Jane Plotkin says that if one day she finds out she is dying, she wants to choose when and “have some help to let go.”
“I’d like to have a few of my friends and be able to say all the things I’m grateful for in my life and thank everyone and end on a good note.”
Why are the odds stacked against getting to determine our own goodbyes?
Dori Fisher, the graphic artist, says seeing her first body terrified her.
Grandma never wore makeup or lipstick. That person in the satin-lined box looked like an over-decorated cake.
“I think that dying is as individual as living. And that’s what we don’t take into consideration,” she says. “Everybody should be able to die in the way that they want to, maybe as they lived.”
The volatility of grief, the way the young feel invincible, the heartbreaking loss of pets who loved unconditionally.
Life and death, death and life. The conversation slides easily back and forth between the two.
Live fully, says Trapasso. Why have regrets? She’s known many a dying person who felt smothered by them.
They gave her advice.
If you don’t like your job, quit. If you don’t like the person you’re with, leave that person.
Travel now. Don’t wait for later.
And don’t let anyone stop you from living the life you want.
For more than an hour, Fisher’s husband, Ron, stays silent — until someone addresses him directly.
As an LAPD sergeant, he must see death all the time. How was he trained to deal with it?
He wasn’t, he replies, unless you count learning “to fill out information in boxes” on a death report.
And then he starts talking — about death that comes violently, about wishing he knew how to help the ones left behind, how to console without internalizing the pain so much “that I start turning into a glob of goo.”

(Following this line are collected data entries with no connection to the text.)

(* ===== verification/Recovery.v ===== *)
(** * Recovery through the WAL reader: [DB.startRecover]
      (src/memdb/timelock.go, lines 443-468, with src/wal/reader.go)

    [startRecover] hands [Reader.Read] a callback that replays every
    record of a group into the map [log].  [MemBlock.startRecover] models
    the replay over the list of groups handed over; this file plugs the
    callback into the model of [Read] ([WalRead]) and shows that, on a
    well-laid-out log file, the two agree. *)

From S2P Require Import Prelude Segments LogCodec WalFrames MemBlock WalRead.
Import WalFrames MemBlock WalRead.

Module Recovery.

Section Recovery.

Context (logStatusWritten logStatusReleased : Z).
Context (writeHeader : list Z -> result (list Z)).

(** The callback of [startRecover]: [Count] calls of [Next], each record
    applied to [log]; it never asks to stop. *)
Definition recover_cb (log : gmap Z (list Z)) (_ : Z) (r : Reader)
  : gmap Z (list Z) * (bool * result unit) :=
  let '(log', err) := replay (Z.to_nat (Count r)) r log in (log', (false, err)).

(** The groups [Read] hands over, as [MemBlock.read_groups] takes them:
    time ID, entry count and body. *)
Definition live_groups (gs : list group) : list (Z * Z * list Z) :=
  map (fun g => (LogCodec.timeID (gl g), LogCodec.entryCount (gl g), gbody g))
      (filter (fun g => skipped logStatusWritten g = false) gs).

Lemma call_groups_recover c gs :
  call_groups logStatusWritten recover_cb c gs =
  (fst (read_groups (live_groups gs) c),
   match snd (read_groups (live_groups gs) c) with Ok _ => Ok true | Err e => Err e end).
Proof.
  revert c. induction gs as [|g gs IH]; intros c; [done|].
  unfold live_groups. cbn [call_groups]. destruct (skipped logStatusWritten g) eqn:Hs.
  - rewrite filter_cons_False by (rewrite Hs; discriminate). apply IH.
  - rewrite filter_cons_True by done. cbn [map read_groups]. unfold recover_cb, Count.
    cbn [entryCount]. destruct (replay _ _ c) as [c' [u|e]]; [apply IH|done].
Qed.

(** C32: [Read] with [startRecover]'s callback computes the recovered map
    of [MemBlock.startRecover].  On a well-laid-out log file whose groups
    handed over fit the buffer, [Read] run with the callback of
    [startRecover] from an empty map returns exactly the map that
    [MemBlock.startRecover] replays from the WRITTEN non-empty groups in
    file order, and an error of that replay is the error [Read] returns. *)
Theorem Read_startRecover fuel w P hs gs T :
  (2 <= fuel)%nat -> gs <> [] ->
  recoveredLogs w = map gl gs -> logFile w = P ++ lay hs gs ++ T ->
  laid logStatusReleased (segs w) (Z.of_nat (length P)) hs gs ->
  fileSize w = Z.of_nat (length (logFile w)) -> fileSize w < 2 ^ 62 -> 0 <= bufferSize w ->
  Forall (fun g => skipped logStatusWritten g = false -> LogCodec.size (gl g) <= bufferSize w) gs ->
  exists w' r,
    Read logStatusWritten logStatusReleased recover_cb writeHeader fuel w ∅ =
      Some (fst (MemBlock.startRecover (live_groups gs)), w', r) /\
    forall e, snd (read_groups (live_groups gs) ∅) = Err e -> r = Err e.
Proof.
  intros.
  destruct (Read_sim logStatusWritten logStatusReleased recover_cb writeHeader fuel w ∅ P hs gs T)
    as (w' & r & HR & _ & Hr); try done.
  rewrite call_groups_recover in HR, Hr. exists w', r. unfold MemBlock.startRecover.
  destruct (read_groups (live_groups gs) ∅) as [m [u|e]]; cbn [fst snd] in *.
  - split; [done|discriminate].
  - split; [done|]. intros e' [= <-]. done.
Qed.

End Recovery.

(** Two groups of one record each, the second beyond the 50-byte window
    that starts at the first. *)
Definition ex_body1 : list Z := WalFrames.group [rec_bytes (0, 5, [7])].
Definition ex_body2 : list Z := WalFrames.group [rec_bytes (0, 9, [1; 2])].
Definition ex_groupsR : list group :=
  [mkGroup (ex_info 47 (Z.of_nat (28 + length ex_body1))) ex_body1 [];
   mkGroup (ex_info (47 + Z.of_nat (28 + length ex_body1)) (Z.of_nat (28 + length ex_body2))) ex_body2 []].
Definition ex_walR : WalState :=
  mkWal (map gl ex_groupsR) (replicate 47 0 ++ lay [ex_hdr; ex_hdr] ex_groupsR)
        (Z.of_nat (47 + length (lay [ex_hdr; ex_hdr] ex_groupsR))) Segments.newSegments 50.

Lemma Read_startRecover_witness :
  (exists w' r,
    Read 1 3 recover_cb (fun f => Ok f) 2 ex_walR ∅ =
      Some (fst (MemBlock.startRecover (live_groups 1 ex_groupsR)), w', r) /\
    forall e, snd (read_groups (live_groups 1 ex_groupsR) ∅) = Err e -> r = Err e) /\
  fst (MemBlock.startRecover (live_groups 1 ex_groupsR)) = <[9 := [1; 2]]> (<[5 := [7]]> ∅).
Proof.
  split; [|vm_compute; reflexivity].
  apply (Read_startRecover 1 3 (fun f => Ok f) 2 ex_walR (replicate 47 0) [ex_hdr; ex_hdr] ex_groupsR []).
  - lia.
  - discriminate.
  - reflexivity.
  - by rewrite app_nil_r.
  - vm_compute. repeat split; discriminate.
  - reflexivity.
  - vm_compute. reflexivity.
  - vm_compute. discriminate.
  - repeat constructor; vm_compute; discriminate.
Defined.

End Recovery.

One day in East L.A., a big rig was waiting at a light. The light turned green. The truck moved forward.
The driver was too high up to see the lady crossing against the signal, pushing her grandson in a cart.
She tried to shove the boy out of the way. The cart fell under the truck’s front wheel.
She was unhurt. Her grandson was crushed.
Fisher and other officers held up sheets to shield the view from the public as the coroner removed what remained of the child.
“So there’s that image ingrained in your head forever,” he says. “How do you deal with that?”
“Well, I think you’re doing it right now,” says Richard Riemer, a psychologist, as other call out, “Yes,” “Yes, you are.”
Death can come suddenly. Dwelling on it can seem dark.
But it’s still bright out when L.A.’s first Death Cafe winds down after more than two hours.
There’s still cake, and people congregate near the kitchen counter — smiling, laughing.
Enough talk of endings.
They start to leave, making their way down the stairs.
The leaves rustle, the air feels fresh and there is life to be lived.